(Source records)

·····

(* ===== verification/Responses.v ===== *)
(** * Responses: the response models of the schemas.py

    A response model is a list of fields with types ([BookingResponse], ...).
    [body_of] says that the text of an answer is the JSON of a dict that
    conforms to a model.  An endpoint behind an idempotency key answers from
    the table of stored responses as well: [stored_ok] is the invariant of
    that table, [mutation_typed] and [query_typed] are the rules for the two
    kinds of endpoints, and [responses_well_typed] follows for whatever the
    booking service answers in its life. *)
From S2P Require Import Prelude Python Columns Effects Outbox Inbox Idempotency JwtAuth Http.
From S2P Require Import Json Redis Search SearchApp Admin.
From S2P Require Import Pagination Auth AuthFacts Listing ListingService Payment.
From S2P Require Import BookingDomain BookingRepo BookingService BookingFacts BookingInvariant BookingRoutes.

(** ** Models *)
(** A [dt.datetime] is the number of its timestamp. *)
Inductive scalar := TStr | TInt | TFloat | TDate | TTime | TDict | TOptInt | TOptStr.

Definition has_type (t : scalar) (v : pyval) : Prop :=
  match t, v with
  | TStr, PStr _ | TInt, PInt _ | TFloat, PFloat _ | TDate, PDate _ => True
  | TTime, PInt _ | TDict, PDict _ => True
  | TOptInt, (PInt _ | PNone) | TOptStr, (PStr _ | PNone) => True
  | _, _ => False
  end.
#[export] Instance has_type_dec t v : Decision (has_type t v).
Proof. destruct t, v; apply _. Defined.

Definition model := list (string * scalar).
Definition conforms (m : model) (d : dict) : Prop :=
  Forall2 (λ f x, x.1 = f.1 ∧ has_type f.2 x.2) m d.
#[export] Instance conforms_dec m d : Decision (conforms m d).
Proof. unfold conforms. apply _. Defined.

(** [items: list[Item]] and [next_offset: int | None]. *)
Definition page_of (item : model) (d : dict) : Prop :=
  ∃ items next, d = [("items", PList (PDict <$> items)); ("next_offset", next)] ∧
    Forall (conforms item) items ∧ has_type TOptInt next.

(** services/booking *)
Definition BookingResponse : model :=
  [("id", TStr); ("vehicle_id", TStr); ("host_id", TStr); ("renter_id", TStr); ("start_date", TDate);
   ("end_date", TDate); ("daily_price_cents", TInt); ("daily_mileage_limit", TInt);
   ("booking_mode", TStr); ("status", TStr); ("start_odometer", TOptInt); ("end_odometer", TOptInt);
   ("start_fuel_percent", TOptInt); ("end_fuel_percent", TOptInt); ("start_photo_url", TOptStr);
   ("end_photo_url", TOptStr); ("overage_cents", TInt)].
Definition ListBookingsResponse : dict → Prop := page_of BookingResponse.
(** services/listing *)
Definition VehicleResponse : model :=
  [("id", TStr); ("host_id", TStr); ("make", TStr); ("model", TStr); ("year", TInt);
   ("daily_price_cents", TInt); ("daily_mileage_limit", TInt); ("booking_mode", TStr);
   ("approval_status", TStr); ("latitude", TFloat); ("longitude", TFloat)].
Definition ListVehiclesResponse : dict → Prop := page_of VehicleResponse.
Definition AvailabilityBlockResponse : model :=
  [("id", TStr); ("vehicle_id", TStr); ("start_date", TDate); ("end_date", TDate)].
(** services/auth *)
Definition UserResponse : model := [("id", TStr); ("email", TStr); ("name", TStr); ("role", TStr)].
Definition TokenResponse : model := [("access_token", TStr); ("refresh_token", TStr); ("token_type", TStr)].
(** services/payment *)
Definition PaymentResponse : model :=
  [("booking_id", TStr); ("renter_id", TStr); ("status", TStr); ("hold_amount_cents", TInt);
   ("overage_cents", TInt); ("stripe_payment_intent_id", TOptStr)].
(** services/admin *)
Definition AdminActionResponse : model :=
  [("id", TStr); ("admin_id", TStr); ("action_type", TStr); ("target_type", TStr); ("target_id", TStr);
   ("payload", TDict); ("created_at", TTime)].
Definition ListAdminActionsResponse (d : dict) : Prop :=
  ∃ items, d = [("items", PList (PDict <$> items))] ∧ Forall (conforms AdminActionResponse) items.

(** services/search *)
Definition VehicleSearchResult : model :=
  [("vehicle_id", TStr); ("host_id", TStr); ("make", TStr); ("model", TStr); ("year", TInt);
   ("daily_price_cents", TInt); ("daily_mileage_limit", TInt); ("booking_mode", TStr);
   ("latitude", TFloat); ("longitude", TFloat)].
Definition SearchResponse (d : dict) : Prop :=
  ∃ items, d = [("items", PList (PDict <$> items))] ∧ Forall (conforms VehicleSearchResult) items.

(** ** Answers *)
Section answers.
Context {DB W : Type} `{!HasIdem DB} `{!Platform}.
Implicit Types s : session DB W.

Definition body_of (T : dict → Prop) (resp : Response) : Prop :=
∃ d, resp_body resp = model_dump_json d ∧ T d.

(** Every stored response is one of [B]. *)
Definition stored_ok (B : Response → Prop) (db : DB) : Prop :=
map_Forall (λ _ row, B (mk_response (status_code row) (response_body row))) (get_idem db).

Definition idem_of s : gmap (string * string) IdemRow := get_idem (work s).

Lemma respond_typed (B : Response → Prop) g status (build : M (session DB W) string) s resp s' :
(∀ j s1, build s = (Ok j, s1) → B (mk_response status j) ∧ idem_of s1 = idem_of s) →
match g_replay g with Some (b, st) => B (mk_response st b) | None => True end →
stored_ok B (work s) → respond_idempotently g status build s = (Ok resp, s') →
B resp ∧ stored_ok B (work s').
Proof.
intros Hb Hg Hs. unfold respond_idempotently. destruct (g_replay g) as [[b st]|] eqn:Er.
{ intros [= <- <-]. done. }
rewrite bind_Ok. intros (json & s1 & Hr & Hrest). apply bind_Ok in Hrest as (g' & s2 & Hst & Ha).
destruct (Hb _ _ Hr) as [HB Hi]. assert (stored_ok B (work s1)) as Hs1.
{ unfold stored_ok. fold (idem_of s1). by rewrite Hi. }
pose proof (store_Ok _ _ _ _ _ _ Hst) as (_ & _ & _ & _ & Hrow).
destruct (get_idem (work s1) !! _) as [row|] eqn:E.
- destruct Hrow as (Hw & _ & Hrep). rewrite Hrep in Ha. injection Ha as <- <-.
  rewrite Hw. split; [by apply (Hs1 _ _ E)|done].
- destruct Hrow as [-> Hins]. rewrite Er in Ha. injection Ha as <- <-. split; [done|].
  unfold stored_ok. rewrite Hins. by apply map_Forall_insert_2.
Qed.

Lemma guard_replay_typed (B : Response → Prop) key cid body s g s' :
stored_ok B (work s) → idempotency_guard key cid body s = (Ok g, s') →
s' = s ∧ match g_replay g with Some (b, st) => B (mk_response st b) | None => True end.
Proof.
intros Hs (-> & _ & _ & _ & _ & Hr)%guard_Ok. split; [done|].
destruct (g_replay g) as [[b st]|]; [|done]. destruct Hr as (row & Hrow & _ & ->). by apply (Hs _ _ Hrow).
Qed.

Lemma mutation_typed {P} (B : Response → Prop) cfg rq (i : input P) roles status build s resp s' :
(∀ claims p s j s1, build claims p s = (Ok j, s1) → B (mk_response status j) ∧ idem_of s1 = idem_of s) →
committed s = work s → stored_ok B (work s) → mutation cfg rq i roles status build s = (Ok resp, s') →
B resp ∧ stored_ok B (committed s').
Proof.
intros Hb Hc Hs Hm. assert (committed s' = work s') as ->.
{ apply mutation_Ok in Hm as [->|(? & ? & ? & ? & ? & _ & _ & _ & _ & _ & ? & _)]; done. }
revert Hm. unfold mutation, refused, validated. destruct i as [| |p]; try done;
  intros (g & Hg & (claims & _ & Hr)%bind_pure)%bind_pure;
  try apply read_only_get_guard; try apply read_only_get_access_claims; [done|].
apply bind_pure in Hr as ([] & _ & Hr); [|apply read_only_require_role].
eapply respond_typed; [apply Hb| |exact Hs|exact Hr].
revert Hg. unfold get_guard. destruct (rq_idempotency_key rq) as [[|c k]|]; try done.
intros (t & _ & (cid & _ & Hg)%bind_pure)%bind_pure; [|apply read_only_consumer_id|by intros ?].
by eapply guard_replay_typed.
Qed.

Lemma query_typed {P} (T : dict → Prop) cfg rq (i : input P) (handler : dict → P → M (session DB W) dict) s resp s' :
(∀ claims p s d s1, handler claims p s = (Ok d, s1) → T d) →
query cfg rq i handler s = (Ok resp, s') → body_of T resp.
Proof.
intros Hh. unfold query, refused, validated. destruct i as [| |p]; try done;
  intros (claims & _ & Hr)%bind_pure; try apply read_only_get_access_claims; [done|].
apply bind_Ok in Hr as (d & s1 & Hd & [= <- _]). exists d. by split; [|eapply Hh].
Qed.

Lemma stored_purge (B : Response → Prop) older_than n :
stored_ok B n.1.1 → stored_ok B (run_session (purge_expired_idempotency_keys (W := W) older_than) n).2.1.1.
Proof.
destruct n as [[db w] e]. intros Hs. unfold run_session, stored_ok. simpl. rewrite get_set_idem.
intros k row [Hk _]%map_lookup_filter_Some. by apply (Hs k).
Qed.
End answers.

(** ** The booking service *)
Lemma booking_conforms b : conforms BookingResponse (_booking_response b).
Proof.
  unfold conforms, BookingResponse, _booking_response. rewrite !Forall2_cons, Forall2_nil. simpl.
  split_and!; try done; match goal with |- context [Python.opt_int ?o] => by destruct o
    | |- context [opt_str ?o] => by destruct o end.
Qed.

(** The model an endpoint of the booking service answers with. *)
Definition booking_model (r : booking_request) : dict → Prop :=
  match r with GetBookings _ => ListBookingsResponse | _ => conforms BookingResponse end.

Section booking_service.
Context {W : Type} `{!Platform}.
Variable cfg : jwt_settings.
Variable listing : listing_http.
Notation booking_body := (body_of (conforms BookingResponse)).

Lemma quiet_idem {A} (m : M (session BookingDB W) A) s a s' :
preserves quiet m → m s = (Ok a, s') → idem_of s' = idem_of s.
Proof. intros Hm Hr. specialize (Hm s). rewrite Hr in Hm. by injection Hm. Qed.

Lemma json_of_body (m : M (session BookingDB W) Booking) s j s' status :
json_of m s = (Ok j, s') → booking_body (mk_response status j) ∧ ∃ b, m s = (Ok b, s').
Proof.
unfold json_of. rewrite bind_Ok. intros (b & s1 & Hm & [= <- <-]). split; [|by exists b].
eexists. split; [done|]. apply booking_conforms.
Qed.

Lemma host_command_typed (claims : dict) id (c : uuid → command) s j s' status :
json_of (command_errors (host_id ← claims_sub claims; run_command (W := W) id (c host_id))) s = (Ok j, s') →
booking_body (mk_response status j) ∧ idem_of s' = idem_of s.
Proof.
intros Hr. split; [by eapply json_of_body|].
apply host_command_Ok in Hr as (h & b & Hr). eapply quiet_idem; [apply quiet_run_command|exact Hr].
Qed.

Lemma booking_page_typed (bs : list Booking) limit offset :
ListBookingsResponse
  [("items", PList ((λ b, PDict (_booking_response b)) <$> slice_to bs limit));
   ("next_offset", if decide (limit < Z.of_nat (length bs))%Z then PInt (offset + limit) else PNone)].
Proof.
exists (_booking_response <$> slice_to bs limit). eexists. split_and!.
- by rewrite <- list_fmap_compose.
- apply Forall_fmap, Forall_true. intros b. apply booking_conforms.
- by case_decide.
Qed.

Lemma booking_answer_typed rq r (s s' : session BookingDB W) resp :
committed s = work s → stored_ok booking_body (work s) → handle cfg listing rq r s = (Ok resp, s') →
body_of (booking_model r) resp ∧ stored_ok booking_body (committed s').
Proof.
intros Hc Hs. destruct r as [p|p|i|i|i|i|i]; cbn [handle booking_model].
- eapply mutation_typed; [|exact Hc|exact Hs]. intros claims q s1 j s2 Hr. split; [by eapply json_of_body|].
  apply create_build_Ok in Hr as (renter & tok & b & Hr).
  eapply quiet_idem; [apply quiet_request_booking|exact Hr].
- intros Hr. pose proof (list_bookings_read_only cfg rq p s) as Hro. rewrite Hr in Hro. simpl in Hro. subst s'.
  split; [|by rewrite Hc]. eapply query_typed; [|exact Hr]. intros claims [limit offset] s1 d s2 Hh.
  unfold list_bookings_handler in Hh. apply bind_Ok in Hh as ([] & s3 & _ & Hh).
  apply bind_Ok in Hh as (bs & s4 & _ & [= <- _]). apply booking_page_typed.
- intros Hr. pose proof (get_booking_read_only cfg rq i s) as Hro. rewrite Hr in Hro. simpl in Hro. subst s'.
  split; [|by rewrite Hc]. eapply query_typed; [|exact Hr]. intros claims id s1 d s2 Hh.
  apply bind_Ok in Hh as (b & s3 & _ & [= <- _]). apply booking_conforms.
- eapply mutation_typed; [|exact Hc|exact Hs]. intros claims q s1 j s2. apply (host_command_typed _ _ CmdAccept).
- eapply mutation_typed; [|exact Hc|exact Hs]. intros claims q s1 j s2. apply (host_command_typed _ _ CmdReject).
- eapply mutation_typed; [|exact Hc|exact Hs]. intros claims [id q] s1 j s2.
  apply (host_command_typed _ _ (λ h, CmdHandover h _ _ _)).
- eapply mutation_typed; [|exact Hc|exact Hs]. intros claims [id q] s1 j s2.
  apply (host_command_typed _ _ (λ h, CmdReturn h _ _ _)).
Qed.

·····

### WORK REQUIRED
What you return should be exactly the lines above, starting at the one with "B resp ∧ stored_ok B (committed s')." and ending at the one with "unfold conforms, BookingResponse, _booking_response.", and nothing else.

### EXERCISE SOLUTION
B resp ∧ stored_ok B (committed s').
Proof.
intros Hb Hc Hs Hm. assert (committed s' = work s') as ->.
{ apply mutation_Ok in Hm as [->|(? & ? & ? & ? & ? & _ & _ & _ & _ & _ & ? & _)]; done. }
revert Hm. unfold mutation, refused, validated. destruct i as [| |p]; try done;
  intros (g & Hg & (claims & _ & Hr)%bind_pure)%bind_pure;
  try apply read_only_get_guard; try apply read_only_get_access_claims; [done|].
apply bind_pure in Hr as ([] & _ & Hr); [|apply read_only_require_role].
eapply respond_typed; [apply Hb| |exact Hs|exact Hr].
revert Hg. unfold get_guard. destruct (rq_idempotency_key rq) as [[|c k]|]; try done.
intros (t & _ & (cid & _ & Hg)%bind_pure)%bind_pure; [|apply read_only_consumer_id|by intros ?].
by eapply guard_replay_typed.
Qed.

Lemma query_typed {P} (T : dict → Prop) cfg rq (i : input P) (handler : dict → P → M (session DB W) dict) s resp s' :
(∀ claims p s d s1, handler claims p s = (Ok d, s1) → T d) →
query cfg rq i handler s = (Ok resp, s') → body_of T resp.
Proof.
intros Hh. unfold query, refused, validated. destruct i as [| |p]; try done;
  intros (claims & _ & Hr)%bind_pure; try apply read_only_get_access_claims; [done|].
apply bind_Ok in Hr as (d & s1 & Hd & [= <- _]). exists d. by split; [|eapply Hh].
Qed.

Lemma stored_purge (B : Response → Prop) older_than n :
stored_ok B n.1.1 → stored_ok B (run_session (purge_expired_idempotency_keys (W := W) older_than) n).2.1.1.
Proof.
destruct n as [[db w] e]. intros Hs. unfold run_session, stored_ok. simpl. rewrite get_set_idem.
intros k row [Hk _]%map_lookup_filter_Some. by apply (Hs k).
Qed.
End answers.

(** ** The booking service *)
Lemma booking_conforms b : conforms BookingResponse (_booking_response b).
Proof.
  unfold conforms, BookingResponse, _booking_response. rewrite !Forall2_cons, Forall2_nil. simpl.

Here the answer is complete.